:: Records supplied ::
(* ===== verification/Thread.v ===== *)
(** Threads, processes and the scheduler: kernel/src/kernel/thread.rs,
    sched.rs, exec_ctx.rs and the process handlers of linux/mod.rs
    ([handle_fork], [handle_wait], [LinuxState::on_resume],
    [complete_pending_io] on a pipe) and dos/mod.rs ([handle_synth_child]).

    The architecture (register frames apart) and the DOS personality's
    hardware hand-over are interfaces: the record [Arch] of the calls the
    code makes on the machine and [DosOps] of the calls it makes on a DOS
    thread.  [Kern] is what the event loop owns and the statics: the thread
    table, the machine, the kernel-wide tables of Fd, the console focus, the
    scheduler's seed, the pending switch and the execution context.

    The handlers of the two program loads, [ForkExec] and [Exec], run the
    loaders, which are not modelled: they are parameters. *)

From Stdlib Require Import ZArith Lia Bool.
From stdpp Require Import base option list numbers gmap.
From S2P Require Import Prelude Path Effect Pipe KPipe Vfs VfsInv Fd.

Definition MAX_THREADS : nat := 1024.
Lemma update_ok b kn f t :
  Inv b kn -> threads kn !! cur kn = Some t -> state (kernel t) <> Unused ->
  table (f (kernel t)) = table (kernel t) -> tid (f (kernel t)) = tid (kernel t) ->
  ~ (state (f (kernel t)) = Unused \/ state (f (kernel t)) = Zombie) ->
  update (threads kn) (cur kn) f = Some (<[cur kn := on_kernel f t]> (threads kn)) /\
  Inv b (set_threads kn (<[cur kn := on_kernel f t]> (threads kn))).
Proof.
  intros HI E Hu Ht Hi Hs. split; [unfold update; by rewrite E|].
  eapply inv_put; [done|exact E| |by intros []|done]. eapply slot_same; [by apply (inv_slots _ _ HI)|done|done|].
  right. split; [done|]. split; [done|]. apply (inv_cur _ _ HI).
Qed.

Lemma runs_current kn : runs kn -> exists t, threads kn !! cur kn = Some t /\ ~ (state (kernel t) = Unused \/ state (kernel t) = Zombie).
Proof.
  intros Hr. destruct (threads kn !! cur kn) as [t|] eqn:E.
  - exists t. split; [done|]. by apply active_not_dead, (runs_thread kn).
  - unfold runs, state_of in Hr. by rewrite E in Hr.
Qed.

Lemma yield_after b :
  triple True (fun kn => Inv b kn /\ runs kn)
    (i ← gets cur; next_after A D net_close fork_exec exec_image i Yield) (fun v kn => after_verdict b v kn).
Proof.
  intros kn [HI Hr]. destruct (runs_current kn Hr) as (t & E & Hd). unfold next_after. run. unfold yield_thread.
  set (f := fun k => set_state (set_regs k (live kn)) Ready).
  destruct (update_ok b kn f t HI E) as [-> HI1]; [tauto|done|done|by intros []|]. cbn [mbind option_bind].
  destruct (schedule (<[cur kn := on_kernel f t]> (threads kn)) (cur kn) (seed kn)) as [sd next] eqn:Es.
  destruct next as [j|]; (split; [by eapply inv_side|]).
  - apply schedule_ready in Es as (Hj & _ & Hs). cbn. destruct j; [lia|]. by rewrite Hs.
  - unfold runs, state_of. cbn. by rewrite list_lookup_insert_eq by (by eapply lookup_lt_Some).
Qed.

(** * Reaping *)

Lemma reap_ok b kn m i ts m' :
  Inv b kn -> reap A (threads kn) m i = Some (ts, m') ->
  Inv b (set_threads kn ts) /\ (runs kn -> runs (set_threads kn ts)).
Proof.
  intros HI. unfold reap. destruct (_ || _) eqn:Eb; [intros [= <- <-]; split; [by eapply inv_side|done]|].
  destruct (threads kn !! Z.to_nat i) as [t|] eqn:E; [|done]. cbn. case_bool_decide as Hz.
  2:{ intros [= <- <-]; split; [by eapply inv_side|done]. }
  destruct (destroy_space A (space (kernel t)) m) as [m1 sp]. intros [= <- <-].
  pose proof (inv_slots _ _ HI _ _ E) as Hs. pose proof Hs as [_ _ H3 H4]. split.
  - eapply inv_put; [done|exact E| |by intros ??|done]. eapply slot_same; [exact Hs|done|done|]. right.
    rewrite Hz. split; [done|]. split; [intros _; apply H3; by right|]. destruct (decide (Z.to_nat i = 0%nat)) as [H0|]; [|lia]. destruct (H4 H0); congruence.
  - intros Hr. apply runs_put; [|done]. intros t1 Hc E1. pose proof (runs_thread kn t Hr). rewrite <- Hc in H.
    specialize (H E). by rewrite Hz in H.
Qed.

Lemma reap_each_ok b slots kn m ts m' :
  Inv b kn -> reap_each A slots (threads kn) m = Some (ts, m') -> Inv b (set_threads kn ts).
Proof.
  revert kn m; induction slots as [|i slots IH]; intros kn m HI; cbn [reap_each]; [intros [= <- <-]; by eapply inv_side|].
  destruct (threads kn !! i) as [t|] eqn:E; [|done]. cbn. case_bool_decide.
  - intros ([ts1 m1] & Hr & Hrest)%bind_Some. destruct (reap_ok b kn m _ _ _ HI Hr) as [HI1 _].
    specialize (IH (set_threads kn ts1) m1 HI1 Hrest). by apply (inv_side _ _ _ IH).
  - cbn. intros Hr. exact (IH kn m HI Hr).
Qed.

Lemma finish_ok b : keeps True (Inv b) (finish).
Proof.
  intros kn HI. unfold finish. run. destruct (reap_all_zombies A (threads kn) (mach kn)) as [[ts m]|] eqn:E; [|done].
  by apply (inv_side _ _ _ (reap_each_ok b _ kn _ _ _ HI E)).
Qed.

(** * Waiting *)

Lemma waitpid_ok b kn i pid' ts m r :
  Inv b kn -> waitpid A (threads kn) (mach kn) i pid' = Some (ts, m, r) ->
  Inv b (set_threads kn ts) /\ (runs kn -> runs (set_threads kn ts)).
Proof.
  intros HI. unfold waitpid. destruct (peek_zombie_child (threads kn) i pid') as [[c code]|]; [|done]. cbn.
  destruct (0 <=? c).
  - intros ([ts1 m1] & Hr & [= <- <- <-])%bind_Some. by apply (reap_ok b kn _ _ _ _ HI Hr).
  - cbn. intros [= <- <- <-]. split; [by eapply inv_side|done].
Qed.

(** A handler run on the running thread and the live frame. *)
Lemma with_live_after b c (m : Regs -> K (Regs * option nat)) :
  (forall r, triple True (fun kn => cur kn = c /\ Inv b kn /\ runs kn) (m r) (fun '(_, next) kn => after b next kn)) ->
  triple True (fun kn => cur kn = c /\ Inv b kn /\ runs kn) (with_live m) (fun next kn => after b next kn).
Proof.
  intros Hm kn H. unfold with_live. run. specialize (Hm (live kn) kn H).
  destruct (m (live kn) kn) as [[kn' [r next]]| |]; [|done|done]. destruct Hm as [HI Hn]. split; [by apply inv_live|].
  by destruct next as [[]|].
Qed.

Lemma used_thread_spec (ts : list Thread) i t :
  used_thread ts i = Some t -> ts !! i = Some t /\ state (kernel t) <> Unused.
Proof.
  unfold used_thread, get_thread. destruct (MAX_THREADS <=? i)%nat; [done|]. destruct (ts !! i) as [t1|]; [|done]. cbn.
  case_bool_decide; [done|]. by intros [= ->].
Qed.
:::
:: Records supplied ::
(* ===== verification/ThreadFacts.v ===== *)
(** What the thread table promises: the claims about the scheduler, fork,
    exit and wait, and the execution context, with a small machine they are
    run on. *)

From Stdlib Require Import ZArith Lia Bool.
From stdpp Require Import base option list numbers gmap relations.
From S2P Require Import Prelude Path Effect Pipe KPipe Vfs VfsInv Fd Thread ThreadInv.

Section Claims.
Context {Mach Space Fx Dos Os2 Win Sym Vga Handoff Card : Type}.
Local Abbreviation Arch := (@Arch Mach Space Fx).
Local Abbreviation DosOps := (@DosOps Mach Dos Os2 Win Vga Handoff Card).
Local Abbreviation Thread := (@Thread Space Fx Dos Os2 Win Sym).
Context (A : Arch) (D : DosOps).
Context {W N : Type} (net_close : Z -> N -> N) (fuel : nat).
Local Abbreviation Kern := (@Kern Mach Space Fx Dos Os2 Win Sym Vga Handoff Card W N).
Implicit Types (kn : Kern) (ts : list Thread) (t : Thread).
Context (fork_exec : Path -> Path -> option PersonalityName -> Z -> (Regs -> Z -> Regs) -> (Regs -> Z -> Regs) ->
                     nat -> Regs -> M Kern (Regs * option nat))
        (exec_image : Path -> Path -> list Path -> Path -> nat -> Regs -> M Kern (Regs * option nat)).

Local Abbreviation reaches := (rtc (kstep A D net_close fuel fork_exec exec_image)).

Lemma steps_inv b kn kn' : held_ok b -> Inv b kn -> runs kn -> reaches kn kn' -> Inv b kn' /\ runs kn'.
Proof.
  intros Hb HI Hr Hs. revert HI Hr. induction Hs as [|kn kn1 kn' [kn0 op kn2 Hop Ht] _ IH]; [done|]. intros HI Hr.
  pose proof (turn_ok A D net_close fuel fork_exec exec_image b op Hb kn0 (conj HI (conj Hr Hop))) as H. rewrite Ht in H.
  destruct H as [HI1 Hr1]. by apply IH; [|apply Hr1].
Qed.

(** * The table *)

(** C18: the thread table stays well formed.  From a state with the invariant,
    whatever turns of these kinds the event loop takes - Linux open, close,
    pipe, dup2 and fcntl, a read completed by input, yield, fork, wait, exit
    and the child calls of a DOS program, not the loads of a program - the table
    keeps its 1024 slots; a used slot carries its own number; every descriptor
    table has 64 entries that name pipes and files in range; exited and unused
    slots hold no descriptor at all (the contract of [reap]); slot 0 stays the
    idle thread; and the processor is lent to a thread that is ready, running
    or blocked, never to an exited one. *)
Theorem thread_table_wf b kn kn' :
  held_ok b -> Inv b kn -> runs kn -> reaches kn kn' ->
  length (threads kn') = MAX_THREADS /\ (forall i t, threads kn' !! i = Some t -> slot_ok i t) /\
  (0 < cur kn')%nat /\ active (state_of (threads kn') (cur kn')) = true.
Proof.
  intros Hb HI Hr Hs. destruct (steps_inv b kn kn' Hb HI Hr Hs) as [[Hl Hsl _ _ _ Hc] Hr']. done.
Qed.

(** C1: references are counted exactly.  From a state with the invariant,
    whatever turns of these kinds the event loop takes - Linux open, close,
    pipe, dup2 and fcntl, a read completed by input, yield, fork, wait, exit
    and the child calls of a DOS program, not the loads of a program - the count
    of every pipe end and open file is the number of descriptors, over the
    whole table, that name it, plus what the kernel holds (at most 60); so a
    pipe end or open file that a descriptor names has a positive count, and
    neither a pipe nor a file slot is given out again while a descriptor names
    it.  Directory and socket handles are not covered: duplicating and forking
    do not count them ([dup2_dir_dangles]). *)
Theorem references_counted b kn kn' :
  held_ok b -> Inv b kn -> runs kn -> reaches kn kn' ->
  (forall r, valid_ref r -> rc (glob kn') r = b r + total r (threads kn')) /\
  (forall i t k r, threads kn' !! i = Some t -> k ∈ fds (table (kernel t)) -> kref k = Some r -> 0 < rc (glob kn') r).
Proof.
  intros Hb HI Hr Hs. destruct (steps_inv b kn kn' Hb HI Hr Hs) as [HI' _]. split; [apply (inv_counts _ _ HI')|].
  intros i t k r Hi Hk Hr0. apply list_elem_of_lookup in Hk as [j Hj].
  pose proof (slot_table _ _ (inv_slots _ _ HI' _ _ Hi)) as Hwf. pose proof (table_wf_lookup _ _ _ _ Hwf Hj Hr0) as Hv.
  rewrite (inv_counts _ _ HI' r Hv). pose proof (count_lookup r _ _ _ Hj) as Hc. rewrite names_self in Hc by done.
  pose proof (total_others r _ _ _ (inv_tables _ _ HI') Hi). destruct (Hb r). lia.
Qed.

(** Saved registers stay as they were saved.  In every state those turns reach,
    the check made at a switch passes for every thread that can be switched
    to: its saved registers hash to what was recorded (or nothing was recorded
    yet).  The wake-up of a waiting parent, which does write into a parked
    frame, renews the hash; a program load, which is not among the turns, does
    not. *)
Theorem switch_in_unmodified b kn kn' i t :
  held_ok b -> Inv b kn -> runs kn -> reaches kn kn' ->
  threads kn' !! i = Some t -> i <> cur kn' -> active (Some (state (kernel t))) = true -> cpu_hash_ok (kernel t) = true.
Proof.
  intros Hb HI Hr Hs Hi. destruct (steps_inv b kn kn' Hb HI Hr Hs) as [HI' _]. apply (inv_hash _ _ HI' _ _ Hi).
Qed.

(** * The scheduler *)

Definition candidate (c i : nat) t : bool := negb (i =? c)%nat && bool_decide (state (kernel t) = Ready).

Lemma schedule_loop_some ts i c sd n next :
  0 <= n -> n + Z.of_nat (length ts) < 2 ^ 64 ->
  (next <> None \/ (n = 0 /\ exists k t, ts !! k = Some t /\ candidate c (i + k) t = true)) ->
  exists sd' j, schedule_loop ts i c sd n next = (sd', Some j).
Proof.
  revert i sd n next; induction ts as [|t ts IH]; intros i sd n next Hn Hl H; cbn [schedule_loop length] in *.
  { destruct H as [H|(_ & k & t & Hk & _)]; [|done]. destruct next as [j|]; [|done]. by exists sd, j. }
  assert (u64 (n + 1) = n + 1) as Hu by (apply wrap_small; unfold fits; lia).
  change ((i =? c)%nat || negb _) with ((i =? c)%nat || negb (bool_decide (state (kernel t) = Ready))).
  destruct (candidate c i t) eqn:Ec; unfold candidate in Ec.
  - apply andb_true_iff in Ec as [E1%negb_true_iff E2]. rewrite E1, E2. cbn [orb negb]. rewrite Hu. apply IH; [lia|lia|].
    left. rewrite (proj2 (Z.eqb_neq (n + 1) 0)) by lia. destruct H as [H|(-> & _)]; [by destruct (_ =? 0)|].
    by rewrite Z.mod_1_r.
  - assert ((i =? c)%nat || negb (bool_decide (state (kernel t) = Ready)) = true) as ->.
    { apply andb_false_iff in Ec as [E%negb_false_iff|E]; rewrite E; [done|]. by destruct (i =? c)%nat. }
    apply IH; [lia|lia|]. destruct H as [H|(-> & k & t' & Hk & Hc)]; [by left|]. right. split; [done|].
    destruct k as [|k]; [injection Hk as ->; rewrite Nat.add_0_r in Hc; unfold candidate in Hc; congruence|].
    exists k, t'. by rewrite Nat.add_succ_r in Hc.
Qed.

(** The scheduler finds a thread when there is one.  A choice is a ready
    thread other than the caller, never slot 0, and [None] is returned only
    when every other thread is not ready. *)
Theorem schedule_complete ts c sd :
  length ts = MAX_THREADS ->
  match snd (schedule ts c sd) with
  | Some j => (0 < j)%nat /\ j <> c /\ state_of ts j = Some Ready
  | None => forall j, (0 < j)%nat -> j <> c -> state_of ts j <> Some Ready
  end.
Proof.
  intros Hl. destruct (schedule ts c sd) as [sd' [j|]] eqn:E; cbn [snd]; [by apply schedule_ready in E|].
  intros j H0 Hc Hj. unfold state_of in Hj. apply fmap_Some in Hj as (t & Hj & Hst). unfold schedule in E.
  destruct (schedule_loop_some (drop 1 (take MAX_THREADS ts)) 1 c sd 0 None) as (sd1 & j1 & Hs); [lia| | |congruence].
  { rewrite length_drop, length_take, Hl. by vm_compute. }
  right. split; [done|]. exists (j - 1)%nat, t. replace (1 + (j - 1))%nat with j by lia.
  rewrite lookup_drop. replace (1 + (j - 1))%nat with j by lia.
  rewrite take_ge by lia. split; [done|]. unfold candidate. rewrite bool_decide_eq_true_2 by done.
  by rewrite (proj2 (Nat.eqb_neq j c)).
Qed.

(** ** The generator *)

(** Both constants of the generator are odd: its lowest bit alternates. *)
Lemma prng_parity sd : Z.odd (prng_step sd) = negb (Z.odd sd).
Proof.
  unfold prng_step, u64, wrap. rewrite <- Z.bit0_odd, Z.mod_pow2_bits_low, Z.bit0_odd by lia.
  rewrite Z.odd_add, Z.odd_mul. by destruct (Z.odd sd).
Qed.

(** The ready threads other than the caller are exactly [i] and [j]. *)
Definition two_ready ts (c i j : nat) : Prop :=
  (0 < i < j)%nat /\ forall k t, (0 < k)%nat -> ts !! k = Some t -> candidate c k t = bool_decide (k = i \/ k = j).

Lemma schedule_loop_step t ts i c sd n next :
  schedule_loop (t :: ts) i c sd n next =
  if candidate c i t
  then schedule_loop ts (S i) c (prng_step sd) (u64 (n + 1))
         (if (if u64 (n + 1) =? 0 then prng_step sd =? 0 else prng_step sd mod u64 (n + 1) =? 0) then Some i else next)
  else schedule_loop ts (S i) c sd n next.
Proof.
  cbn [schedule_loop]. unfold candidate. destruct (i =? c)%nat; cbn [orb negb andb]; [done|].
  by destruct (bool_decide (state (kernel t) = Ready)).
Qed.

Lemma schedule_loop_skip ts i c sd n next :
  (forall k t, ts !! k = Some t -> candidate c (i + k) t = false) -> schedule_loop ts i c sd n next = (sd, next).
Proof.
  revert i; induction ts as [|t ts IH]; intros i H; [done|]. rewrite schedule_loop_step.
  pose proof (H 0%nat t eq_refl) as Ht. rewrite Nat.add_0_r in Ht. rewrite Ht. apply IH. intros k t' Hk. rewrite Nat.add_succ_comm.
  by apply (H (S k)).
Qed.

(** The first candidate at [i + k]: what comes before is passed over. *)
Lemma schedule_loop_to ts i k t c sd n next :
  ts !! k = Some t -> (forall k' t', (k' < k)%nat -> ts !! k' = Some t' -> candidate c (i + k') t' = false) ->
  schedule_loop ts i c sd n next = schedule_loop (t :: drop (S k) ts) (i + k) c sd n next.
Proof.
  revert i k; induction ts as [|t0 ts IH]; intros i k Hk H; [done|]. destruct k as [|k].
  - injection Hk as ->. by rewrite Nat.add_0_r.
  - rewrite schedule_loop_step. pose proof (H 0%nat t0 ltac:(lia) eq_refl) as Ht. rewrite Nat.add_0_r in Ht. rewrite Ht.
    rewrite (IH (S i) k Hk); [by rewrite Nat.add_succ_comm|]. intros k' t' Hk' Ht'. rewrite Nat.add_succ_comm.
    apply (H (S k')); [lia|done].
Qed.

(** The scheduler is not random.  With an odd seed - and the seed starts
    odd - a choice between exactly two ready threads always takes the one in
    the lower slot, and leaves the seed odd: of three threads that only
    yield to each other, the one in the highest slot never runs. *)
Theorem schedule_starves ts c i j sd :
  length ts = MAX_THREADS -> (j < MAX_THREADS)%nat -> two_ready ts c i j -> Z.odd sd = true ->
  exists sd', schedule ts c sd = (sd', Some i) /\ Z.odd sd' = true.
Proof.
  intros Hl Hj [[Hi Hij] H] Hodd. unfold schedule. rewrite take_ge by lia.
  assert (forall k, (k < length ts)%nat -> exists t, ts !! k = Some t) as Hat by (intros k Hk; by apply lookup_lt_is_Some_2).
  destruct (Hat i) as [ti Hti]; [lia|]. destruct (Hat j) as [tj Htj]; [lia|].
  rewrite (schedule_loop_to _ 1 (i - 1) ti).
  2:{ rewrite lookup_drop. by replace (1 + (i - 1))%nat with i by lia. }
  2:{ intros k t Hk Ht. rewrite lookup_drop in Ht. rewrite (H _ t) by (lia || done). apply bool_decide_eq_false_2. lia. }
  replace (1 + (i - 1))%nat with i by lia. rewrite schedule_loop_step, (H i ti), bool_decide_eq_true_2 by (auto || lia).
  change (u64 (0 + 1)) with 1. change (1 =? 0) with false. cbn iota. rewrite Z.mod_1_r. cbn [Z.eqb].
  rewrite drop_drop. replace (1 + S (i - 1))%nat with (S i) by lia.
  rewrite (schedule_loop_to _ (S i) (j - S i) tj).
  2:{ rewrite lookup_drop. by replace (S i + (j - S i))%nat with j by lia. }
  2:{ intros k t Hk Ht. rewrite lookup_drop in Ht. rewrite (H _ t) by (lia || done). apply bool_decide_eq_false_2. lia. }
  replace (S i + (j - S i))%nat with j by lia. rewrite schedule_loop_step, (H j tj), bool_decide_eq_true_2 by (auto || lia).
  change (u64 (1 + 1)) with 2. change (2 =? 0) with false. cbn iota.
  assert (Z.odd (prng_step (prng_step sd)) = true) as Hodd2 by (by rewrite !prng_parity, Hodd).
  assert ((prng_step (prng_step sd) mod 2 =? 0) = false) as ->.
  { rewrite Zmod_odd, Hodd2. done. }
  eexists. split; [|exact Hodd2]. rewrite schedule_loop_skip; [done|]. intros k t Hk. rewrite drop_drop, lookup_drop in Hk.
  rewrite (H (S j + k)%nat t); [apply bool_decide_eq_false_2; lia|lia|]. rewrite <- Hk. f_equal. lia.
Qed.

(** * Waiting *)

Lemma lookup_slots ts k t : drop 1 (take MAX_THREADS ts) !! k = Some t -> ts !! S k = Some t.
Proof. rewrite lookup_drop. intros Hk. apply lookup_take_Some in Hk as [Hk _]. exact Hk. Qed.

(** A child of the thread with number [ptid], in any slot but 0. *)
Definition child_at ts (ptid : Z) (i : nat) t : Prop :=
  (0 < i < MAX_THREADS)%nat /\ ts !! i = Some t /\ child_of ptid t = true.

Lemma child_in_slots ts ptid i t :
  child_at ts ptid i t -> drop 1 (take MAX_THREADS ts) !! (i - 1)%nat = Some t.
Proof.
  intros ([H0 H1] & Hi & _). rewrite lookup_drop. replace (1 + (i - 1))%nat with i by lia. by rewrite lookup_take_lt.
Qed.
:::
#### Problem description
Reproduce every line from the entries that holds the word "Prop".

#### Response to the task
Definition two_ready ts (c i j : nat) : Prop :=
Definition child_at ts (ptid : Z) (i : nat) t : Prop :=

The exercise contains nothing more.